If it is, you’ll likely be delighted by the new movie musical “Still Waiting in the Wings.” Originally released in 2018 and having made the rounds of various LGBTQ festivals where it garnered several top awards, it’s now available to stream on Amazon, Google, and iTunes platforms. Written by Jeffrey A. Johns and Arie Gonzalez with original songs from a variety of artists, it’s a backstage musical of the classic variety. The backstage, though, is not quite as elegant as in most archetypes of the genre. Instead, Café Broadway is a tacky Times Square restaurant where all the characters are singing waiters and all the patrons are tourists.

A delightful, new movie musical makes its streaming debut

The story begins as Anthony, the irrepressibly cheerful young man from Montana, lands a job there and is convinced that serving and singing represent the first of his sure-to-come big breaks in the Big Apple. The other waiters, however — particularly his best girlfriend Rita — consider singing and dancing while slinging salad a comedown. After all, just the month before Rita was in an Off-Broadway musical. When not in the spotlight, the characters bicker about solos and group numbers. Among the most entertaining parts of the entire movie are the songs they do — each of which is a pastiche/ homage of classic musical theater numbers, staged with tongue-in-cheek charm by choreographer Cassie Nordgren.

The plot thickens when newcomer Bradley joins the servers’ chorus line, and trouble ensues. Ambitious and wily, Bradley tries all kinds of tricks to derail Anthony’s dreams of acting on a bigger stage and even causes trouble with Anthony’s boyfriend Lee, a stripper in a Chippendale’s-like club. Anthony’s roommate, a straight actor named Tony, gets a gig on a soap opera (sorry, “an outstanding daytime drama” — a running gag), Bradley scuttles Anthony’s one-line debut on a soap, and there are plenty more competitive shenanigans, including a battle over an audition for “Lead Leprechaun” in a real Broadway show. (Anthony and Bradley are both small in stature — another running gag.)

Still, no matter how much Bradley tries to undermine Anthony — which the writers never waste time trying to explain — in the best, sun-coming-out-tomorrow tradition of these time-honored tales, where the answer to any dilemma is a production number, Anthony remains relentlessly upbeat. His undimmable brightness and relentless exuberance, in fact, might be alarming if it weren’t so damned endearing.

The cast is obviously having a blast doing this under the savvy direction of Q. Allan Brocka, who captures just the right tone and spirit for the story. Jeffrey A. Johns is terrific as the seriously sunny Anthony, as is Joe Abraham as the conniving Bradley. Blake Peyrot is sweet and sexy as stripper Lee. Rena Strober is a lovely mix of diva and ingenue as Rita, and Adam Huss is great as the hunky straight man — in both meanings of the word. Complementing these bright performances is a series of funny celebrity cameos — another stape of the genre — from Chita Rivera, Cindy Williams, Sally Struthers, Ed Asner, Seth Rudetsky, Carole Cook, Lee Meriwether, Nick Adams, and Bruce Vilanch.

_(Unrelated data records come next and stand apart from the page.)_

(* ===== verification/ChargeLearning.v ===== *)
(** * Learning the charging power

    [update/learning_profile.py], [learning_engine.py], [learning_runtime.py],
    [learning_signature.py], [learning_support.py] and [learning.py]: from the early, full-load part
    of a charging session the service learns how much power the vehicle draws, and discards what it
    learned when later sessions look different.

    The attributes [learned_charge_power_*] of the service have the fields of a profile, so the
    state is a profile.  The other attributes that learning reads do not change while it runs. *)

From S2P Require Import Prelude PyFloat PyValue PyFormat OrderedMap Contracts AutoPolicy.

(** update/learning_profile.py: LearnedChargePowerProfile *)
Record LearnedChargePowerProfile := mkLearnedChargePowerProfile {
  lc_state : string;
  lc_power : option float;
  lc_updated_at : option float;
  lc_learning_since : option float;
  lc_sample_count : Z;
  lc_phase_signature : option string;
  lc_voltage_signature : option float;
  lc_signature_mismatch_sessions : Z;
  lc_checked_session_started_at : option float;
  lc_confidence : float;
  lc_stability_score : float;
  lc_reason : string;
  lc_detail : string }.

#[export] Instance eta_learned_profile : Eta LearnedChargePowerProfile := fun p =>
  mkLearnedChargePowerProfile p.(lc_state) p.(lc_power) p.(lc_updated_at) p.(lc_learning_since) p.(lc_sample_count)
    p.(lc_phase_signature) p.(lc_voltage_signature) p.(lc_signature_mismatch_sessions) p.(lc_checked_session_started_at)
    p.(lc_confidence) p.(lc_stability_score) p.(lc_reason) p.(lc_detail).

(** The other attributes of the service that learning reads.
    update/learning_runtime.py: _LearningRuntimeService *)
Record learning_service := mkLearningService {
  charging_started_at : option float;
  learn_policy : AutoLearnChargePowerPolicy;
  configured_phase : string;
  max_current : float;
  voltage_mode : string;
  last_voltage : option float }.
(** An accepted sample of a stable profile forgets the mismatching sessions.  As a cycle reconciles first
    and updates then, a session that deviates and is counted is forgotten at its first accepted sample. *)
Lemma accepted_sample_resets_mismatches x s r s' :
  s.(lc_state) = "stable" -> accepted x = true -> update x s = (r, s') -> s'.(lc_signature_mismatch_sessions) = 0.
Proof.
  intros Hst Hx H. unfold accepted, measured, charging, window, plausible in Hx. rewrite !andb_true_iff in Hx.
  destruct Hx as [[[[He Hpm] [Hr Hs]] Hw] Hp]. assert (state_known s) as Hk by (unfold state_known; by rewrite Hst).
  unfold update, update_learned_charge_power, learning_session_result, learning_measurement_ignored, learning_measurement_active in H.
  unfold mbind at 1, M_bind at 1, get at 1 in H. cbv zeta in H. rewrite (known_normal s Hk), Hst, He, Hpm, Hr, Hs in H. cbn [negb andb orb] in H.
  destruct (learning_window_status _ _) as [w start] eqn:Ew. cbn [fst] in Hw. rewrite Hw in H.
  assert (exists t, start = Some t) as [t ->].
  { unfold learning_window_status, LearningEngine.window_status in Ew. destruct (charging_started_at _) as [t|]; [|injection Ew as <- <-; done].
    destruct (_ <? _)%F; [injection Ew as <- <-; done|]. destruct (_ && _); injection Ew as <- <-; by eexists. }
  unfold mbind at 1, M_bind at 1, mret at 1, M_ret at 1 in H. destruct (accepted_learning_sample_result _ _ _) as [[m|] reason]; [|done].
  unfold apply_learning_sample, mbind at 1, M_bind at 1, get at 1 in H. cbv zeta in H. destruct (should_restart_learning _ _ _ _ _) eqn:Er.
  - unfold restart_learning_sample in H. destruct (restart_confidence (sm_now x)) as [c Hc]. rewrite Hc, bind_lift_ok in H.
    by apply set_tracking_run in H as (_ & _ & _ & _ & _ & Hm & _).
  - destruct (lc_power s) as [p|]; [|unfold should_restart_learning in Er; by rewrite orb_true_r in Er].
    destruct (smoothed_learning_values _ _ _ _). change ("stable" =? "stable")%string with true in H.
    unfold apply_stable_learning, mbind, M_bind, gets in H. by apply set_tracking_run in H as (_ & _ & _ & _ & _ & Hm & _).
Qed.

(** ** A steady power *)

Lemma fsub_self x : isfinite x = true -> exists b, fsub x x = S754_zero b.
Proof.
  destruct x as [b| | |b m e]; try done; intros _.
  - by destruct b; eexists.
  - unfold fsub, SFsub. cbv zeta. rewrite Z.sub_diag. by eexists.
Qed.

Lemma fmul_zero x b : isfinite x = true -> exists b', fmul x (S754_zero b) = S754_zero b'.
Proof. destruct x; try done; intros _; by eexists. Qed.
(* ===== verification/UpdateInputs.v ===== *)
(** * Inputs of the update cycle

    [update/pm_snapshot.py]: the relay status a cycle works with, from the worker snapshot or the last
    confirmed one.  [update/input_cache.py]: the measurements of the Auto mode, from the worker
    snapshot or a short-lived cache.

    The attributes are those that the ports of these modules declare, with their types; a worker
    snapshot and a relay status are dictionaries of any values. *)

From S2P Require Import Prelude PyFloat PyValue OrderedMap Contracts ControlSurface WritePort EssSources EssProfiles StateSnapshot.

Definition FUTURE_INPUT_TIMESTAMP_TOLERANCE_SECONDS : float := f1.

(** ** Relay status
    update/pm_snapshot.py *)
Module PmSnapshotResolver.

(** update/pm_snapshot.py: PmSnapshotService *)
Record PmSnapshotService := mkPmSnapshotService {
  auto_shelly_soft_fail_seconds : float;
  worker_poll_interval_seconds : option float;
  last_pm_status : option dict;
  last_pm_status_at : option float;
  last_pm_status_confirmed : bool;
  last_confirmed_pm_status : option dict;
  last_confirmed_pm_status_at : option float }.

#[export] Instance eta_pm : Eta PmSnapshotService := fun s =>
  mkPmSnapshotService s.(auto_shelly_soft_fail_seconds) s.(worker_poll_interval_seconds) s.(last_pm_status) s.(last_pm_status_at)
    s.(last_pm_status_confirmed) s.(last_confirmed_pm_status) s.(last_confirmed_pm_status_at).

(** A key of a normalized snapshot. *)
Definition item (key : string) (normalized : ControlSurface.payload) : pyval := default VNone (od_get key normalized).

(** update/pm_snapshot.py: PmSnapshotResolver._worker_pm_status_payload *)
Definition worker_pm_status_payload (normalized_snapshot : ControlSurface.payload) : option dict :=
  string_object_mapping (item "pm_status" normalized_snapshot).

(** update/pm_snapshot.py: PmSnapshotResolver._worker_pm_confirmed *)
Definition worker_pm_confirmed (normalized_snapshot : ControlSurface.payload) : bool := py_bool (item "pm_confirmed" normalized_snapshot).

(** update/pm_snapshot.py: PmSnapshotResolver._worker_pm_snapshot_timestamp *)
Definition worker_pm_snapshot_timestamp (normalized_snapshot : ControlSurface.payload) : res float :=
  snapshot_at ← finite_float_or_none (item "pm_captured_at" normalized_snapshot);
  match snapshot_at with
  | Some t => Ok t
  | None => other ← finite_float_or_none (item "captured_at" normalized_snapshot); mret (default f0 other)
  end.

(** update/pm_snapshot.py: PmSnapshotResolver._worker_pm_snapshot_data *)
Definition worker_pm_snapshot_data (worker_snapshot : dict) (now : float) : res (option dict * bool * float) :=
  normalized ← normalized_worker_snapshot (VDict worker_snapshot) (Some now) f1 false;
  match worker_pm_status_payload normalized with
  | None => Ok (None, false, now)
  | Some pm_status => t ← worker_pm_snapshot_timestamp normalized; mret (Some pm_status, worker_pm_confirmed normalized, t)
  end.

(** update/pm_snapshot.py: PmSnapshotResolver._remember_pm_snapshot *)
Definition remember_pm_snapshot (pm_status : dict) (snapshot_at : float) (pm_confirmed : bool) : M PmSnapshotService unit :=
  let remembered := dict_set "_pm_confirmed" (VBool pm_confirmed) pm_status in
  modify (fun s => s <| last_pm_status := Some remembered |> <| last_pm_status_at := Some snapshot_at |>
    <| last_pm_status_confirmed := pm_confirmed |>);;
  when pm_confirmed
    (modify (fun s => s <| last_confirmed_pm_status := Some remembered |> <| last_confirmed_pm_status_at := Some snapshot_at |>)).
(* ===== verification/ChargerCurrentSafety.v ===== *)
(** * What the charger is asked for

    A current request stays within the limits and respects the retry window; a failed one leaves the remembered target. *)

From S2P Require Import Prelude PyFloat PyValue Contracts BackendModels Service CommonAuto Transport Schedule AutoPolicy EssSources EssProfiles ChargerCurrent.
Import ChargerCurrentTargetPolicy ChargerTargetController.

(** ** Limits *)

(** A current that the limits allow; a maximum that is not positive means none. *)
Definition within_limits (min_current max_current : option float) (amps : float) : Prop :=
  (amps >? f0)%F = true /\
  (forall m, max_current = Some m -> (m >? f0)%F = true -> (amps <=? m)%F = true) /\
  (forall m, min_current = Some m ->
     match max_current with Some l => (l <=? f0)%F = true \/ (m <=? l)%F = true | None => True end -> (m <=? amps)%F = true).

Lemma fmin_cases_le a b : isnan (fmin a b) = false -> (fmin a b = b /\ (b <=? a)%F = true) \/ fmin a b = a.
Proof. unfold fmin. destruct (b <? a)%F eqn:E; [left|by right]. split; [done|]. by apply flt_fle. Qed.

Lemma fmin_le_r a b : isnan (fmin a b) = false -> isnan b = false -> (fmin a b <=? b)%F = true.
Proof.
  unfold fmin. destruct (b <? a)%F eqn:E; intros Hn Hb; [by apply fle_refl|].
  destruct (a <=? b)%F eqn:El; [done|]. apply fle_total in El; [congruence | done..].
Qed.

Lemma fmax_ge_r a b : isnan (fmax a b) = false -> isnan b = false -> (b <=? fmax a b)%F = true.
Proof.
  unfold fmax. destruct (a <? b)%F eqn:E; intros Hn Hb; [by apply fle_refl|].
  destruct (b <=? a)%F eqn:El; [done|]. apply fle_total in El; [congruence | done..].
Qed.

Lemma positive_number x : (x >? f0)%F = true -> isnan x = false.
Proof. by destruct x. Qed.

(** A clamped target is within the limits. *)
Lemma clamped_within value v amps : clamped_target value v = Ok (Some amps) ->
  exists min_current max_current, current_limits v = Ok (min_current, max_current) /\ within_limits min_current max_current amps.
Proof.
  unfold clamped_target. destruct value as [target|]; [|done].
  intros ([min_current max_current] & Hlim & H)%res_bind_ok. exists min_current, max_current. split; [exact Hlim|].
  destruct (apply_maximum _ _ >? f0)%F eqn:Hpos; [|done]. injection H as <-.
  apply res_bind_ok in Hlim as (mn & Hmin & H). apply res_bind_ok in H as (mx & Hmax & [= -> ->]).
  assert (forall m, min_current = Some m -> isnan m = false) as Hm.
  { intros m ->. by apply finite_float_or_none_finite, isfinite_not_nan in Hmin. }
  assert (forall m, max_current = Some m -> isnan m = false) as HM.
  { intros m ->. by apply finite_float_or_none_finite, isfinite_not_nan in Hmax. }
  clear Hmin Hmax. pose proof (positive_number _ Hpos) as Hn.
  assert (isnan (apply_minimum target min_current) = false /\
    ((apply_maximum (apply_minimum target min_current) max_current = apply_minimum target min_current) \/
     exists l, max_current = Some l /\ apply_maximum (apply_minimum target min_current) max_current = l /\ (l <=? f0)%F = false)) as [Ha Hcase].
  { revert Hn. unfold apply_maximum. destruct max_current as [l|]; [|by auto]. destruct (l <=? f0)%F eqn:El; [by auto|].
    intros Hn. destruct (fmin_cases_le _ _ Hn) as [[Heq Hle] | Heq]; [|rewrite Heq in Hn; by auto]. split; [by destruct (apply_minimum _ _), l|].
    right. by exists l. }
  split_and!; [exact Hpos | |].
  - intros m -> Hmpos. unfold apply_maximum in *. rewrite (flt_not_fle _ _ Hmpos) in *. by apply fmin_le_r, HM.
  - intros m -> Hallowed. destruct Hcase as [-> | (l & -> & -> & Hl)].
    + apply fmax_ge_r; [exact Ha | by apply Hm].
    + destruct Hallowed as [H|H]; [congruence | exact H].
Qed.

(** Every target is a clamped one. *)
Lemma target_within policy local_dt has desired now auto v amps :
  current_target policy local_dt has desired now auto v = Ok (Some amps) ->
  exists min_current max_current, current_limits v = Ok (min_current, max_current) /\ within_limits min_current max_current amps.
Proof.
  unfold current_target. destruct (negb (target_allowed _ _ _)); [done|]. intros (night & _ & H)%res_bind_ok. destruct night.
  - apply res_bind_ok in H as (value & _ & H). by eapply clamped_within.
  - apply res_bind_ok in H as (learned & Hl & H). destruct learned as [t|].
    + injection H as <-. unfold derived_learned_target in Hl. apply res_bind_ok in Hl as (inputs & _ & Hl).
      destruct inputs as [[[[[power voltage] phase] updated_at] max_age]|]; [|done].
      apply res_bind_ok in Hl as (stale & _ & Hl). destruct stale; [done|]. cbv zeta in Hl.
      apply res_bind_ok in Hl as (rounded & _ & Hl). by eapply clamped_within.
    + apply res_bind_ok in H as (fallback & _ & H). by eapply clamped_within.
Qed.

(** ** Requests *)

(** The transport bookkeeping leaves the targets and the requests. *)
Definition same_targets (s s' : charger) : Prop :=
  s'.(ch_attrs) = s.(ch_attrs) /\ s'.(ch_target_amps) = s.(ch_target_amps) /\ s'.(ch_target_applied_at) = s.(ch_target_applied_at) /\
  s'.(ch_requests) = s.(ch_requests).

#[local] Instance same_targets_preorder : PreOrder same_targets.
Proof. split; unfold same_targets; [done|]. intros s1 s2 s3 (-> & -> & -> & ->) H. exact H. Qed.

Lemma on_svc_same {A} (m : M svc A) : keeps same_targets (on_svc m).
Proof. intros s. unfold on_svc. by destruct (m (ch_svc s)). Qed.

Lemma failure_same error detail now : keeps same_targets (handle_current_target_failure error detail now).
Proof.
  unfold handle_current_target_failure. destruct (modbus_transport_issue_reason error); keeps_go ltac:(apply on_svc_same).
Qed.

(** A request as the theorem describes it. *)
Definition request_allowed (desired_relay : bool) (now : float) (auto_mode_active : bool) (s s' : charger) (amps : float) (ok : bool) : Prop :=
  desired_relay = true /\ auto_mode_active = true /\ retry_active s.(ch_svc) (Some now) = false /\
  target_unchanged (finite_of s.(ch_target_amps)) amps = false /\
  (exists min_current max_current, current_limits s.(ch_attrs) = Ok (min_current, max_current) /\ within_limits min_current max_current amps) /\
  s'.(ch_target_amps) = (if ok then Some amps else s.(ch_target_amps)).

Section requests.
Context (policy : AutoPolicy.AutoPolicy) (local_dt : float -> pyval -> res datetime) {backend : CurrentBackend}.

(** A request that is made. *)
Lemma new_target_cases amps now last s r s' : apply_new_current_target amps now last s = (r, s') ->
  (same_targets s s' /\ r = Ok last) \/
  (retry_active s.(ch_svc) (Some now) = false /\
   exists ok : bool, s'.(ch_requests) = s.(ch_requests) ++ [(amps, ok)] /\
     s'.(ch_target_amps) = (if ok then Some amps else s.(ch_target_amps))).
Proof.
  unfold apply_new_current_target. unfold mbind at 1, M_bind at 1, get at 1. cbv zeta.
  destruct (retry_active (ch_svc s) (Some now)); [intros [= <- <-]; by left|]. intros H. right. split; [done|].
  apply bind_inv in H as [([] & s1 & [= <-] & H) | (e & [=] & _)].
  destruct (set_current (ch_requests s) amps) as [[error detail]|].
  - exists false. destruct (exn_in CHARGER_CURRENT_APPLY_ERRORS (error_class error)).
    + apply bind_inv in H as [([] & s2 & Hf & [= <- <-]) | (e & Hf & _)];
        match type of Hf with _ ?s0 = _ => pose proof (failure_same error detail (Some now) s0) as Hs end;
        rewrite Hf in Hs; destruct Hs as (_ & Ht & _ & Hr); cbn in Ht, Hr; rewrite Ht, Hr; by split.
    + injection H as _ <-. by split.
  - exists true.
    apply bind_inv in H as [([] & s2 & H1 & H) | (e & H1 & _)]; [|done].
    apply bind_inv in H as [([] & s3 & H2 & H) | (e & H2 & _)].
    2:{ exfalso. revert H2. unfold on_svc, clear_retry, set_retry_after, mbind, M_bind, modify, get. by destruct (source_retry_after (ch_svc s2)) eqn:E; cbn; rewrite E. }
    apply bind_inv in H as [(a & s4 & H3 & [= <- <-]) | (e & H3 & _)]; [|done]. injection H3 as <- <-.
    match type of H1 with on_svc ?m ?s0 = _ => pose proof (on_svc_same m s0) as Hs1 end. rewrite H1 in Hs1.
    match type of H2 with on_svc ?m ?s0 = _ => pose proof (on_svc_same m s0) as Hs2 end. rewrite H2 in Hs2.
    destruct Hs1 as (_ & _ & _ & Hr1), Hs2 as (_ & _ & _ & Hr2). cbn in Hr1, Hr2 |- *. by rewrite Hr2, Hr1.
Qed.

(** C32. The charger is asked for a current at most once a cycle, and only in Auto mode with charging wanted, outside the
    retry window after a transport failure, and when the current is a new one; the request is positive, at most a
    positive maximum, and at least the minimum unless that exceeds the maximum, whether it comes from the night
    schedule, the learned power or the configured current.  It is remembered when the charger took it; after a failure
    the remembered current stays, so that the request is repeated. *)
Theorem charger_current_stays_within_limits desired_relay now auto_mode_active s r s' :
  apply_current_target policy local_dt desired_relay now auto_mode_active s = (r, s') ->
  s'.(ch_requests) = s.(ch_requests) \/
  exists amps ok, s'.(ch_requests) = s.(ch_requests) ++ [(amps, ok)] /\ request_allowed desired_relay now auto_mode_active s s' amps ok.
Proof.
  unfold apply_current_target. destruct has_current_backend; cbn [negb]; [|intros [= <- <-]; by left].
  destruct (current_reset_needed desired_relay auto_mode_active) eqn:Hreset; [intros [= <- <-]; by left|].
  apply orb_false_iff in Hreset as [Hauto%negb_false_iff Hdesired%negb_false_iff].
  unfold mbind at 1, M_bind at 1, get at 1. intros [(target & s1 & H1 & H) | (e & H1 & _)]%bind_inv.
  2:{ unfold lift in H1. injection H1 as _ <-. by left. }
  unfold lift in H1. injection H1 as H1 <-. destruct target as [amps|]; [|injection H as <- <-; by left].
  destruct (target_unchanged (finite_of (ch_target_amps s)) amps) eqn:Hu.
  { left. apply bind_inv in H as [(? & ? & Hk & [= <- <-]) | (e & Hk & _)]; unfold lift in Hk; by injection Hk as _ <-. }
  apply new_target_cases in H as [[(_ & _ & _ & Hreq) _] | (Hretry & ok & Hreq & Htarget)]; [by left|].
  right. exists amps, ok. split; [done|]. split_and!; [done..| |done]. by eapply target_within.
Qed.

End requests.

(** ** A charger of six to sixteen amperes *)
Section example.

Definition charger_attrs : service :=
  list_to_map [("min_current", VInt 6); ("max_current", VInt 16); ("virtual_mode", VInt 1);
    ("virtual_set_current", VInt 32)].

(** The first request fails, later ones succeed. *)
Definition wallbox : CurrentBackend :=
  {| has_current_backend := true;
     set_current := fun before _ => match before with [] => Some (ModbusTimeoutError, "no answer") | _ => None end |}.
Definition some_day : float -> pyval -> res datetime := fun _ _ => Ok (738215 * DAY_US).
Definition idle_charger : charger := mkCharger initial_svc charger_attrs None None [].

(** The configured current is too high for the charger, which does not answer. *)
Definition asked : res (option float) * charger :=
  apply_current_target (backend := wallbox) default_policy some_day true (f_of_Z 100) true idle_charger.

Lemma charger_current_stays_within_limits_witness :
  (snd asked).(ch_requests) = [(f_of_Z 16, false)] /\
  ((snd asked).(ch_requests) = idle_charger.(ch_requests) \/
   exists amps ok, (snd asked).(ch_requests) = idle_charger.(ch_requests) ++ [(amps, ok)] /\
     request_allowed true (f_of_Z 100) true idle_charger (snd asked) amps ok).
Proof.
  split; [vm_compute; reflexivity|].
  apply (charger_current_stays_within_limits default_policy some_day (backend := wallbox) true (f_of_Z 100) true idle_charger (fst asked)).
  unfold asked. apply surjective_pairing.
Defined.

End example.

At first, it felt like this was going to be a satire, but “Still Waiting in the Wings” turns out to something much more entertaining and satisfying — an innocent throwback to escapist entertainment that asks nothing of its audience and puts on a show that will just make you feel good. It’s a clever mash-up of “All About Eve,” “Billy’s Hollywood Screen Kiss,” and Mickey and Judy’s “backyard musicals,” that delivers a happy ending… for anyone who deserves one, of course. That’s certainly no spoiler. As the show gets rolling, one couldn’t imagine anything else.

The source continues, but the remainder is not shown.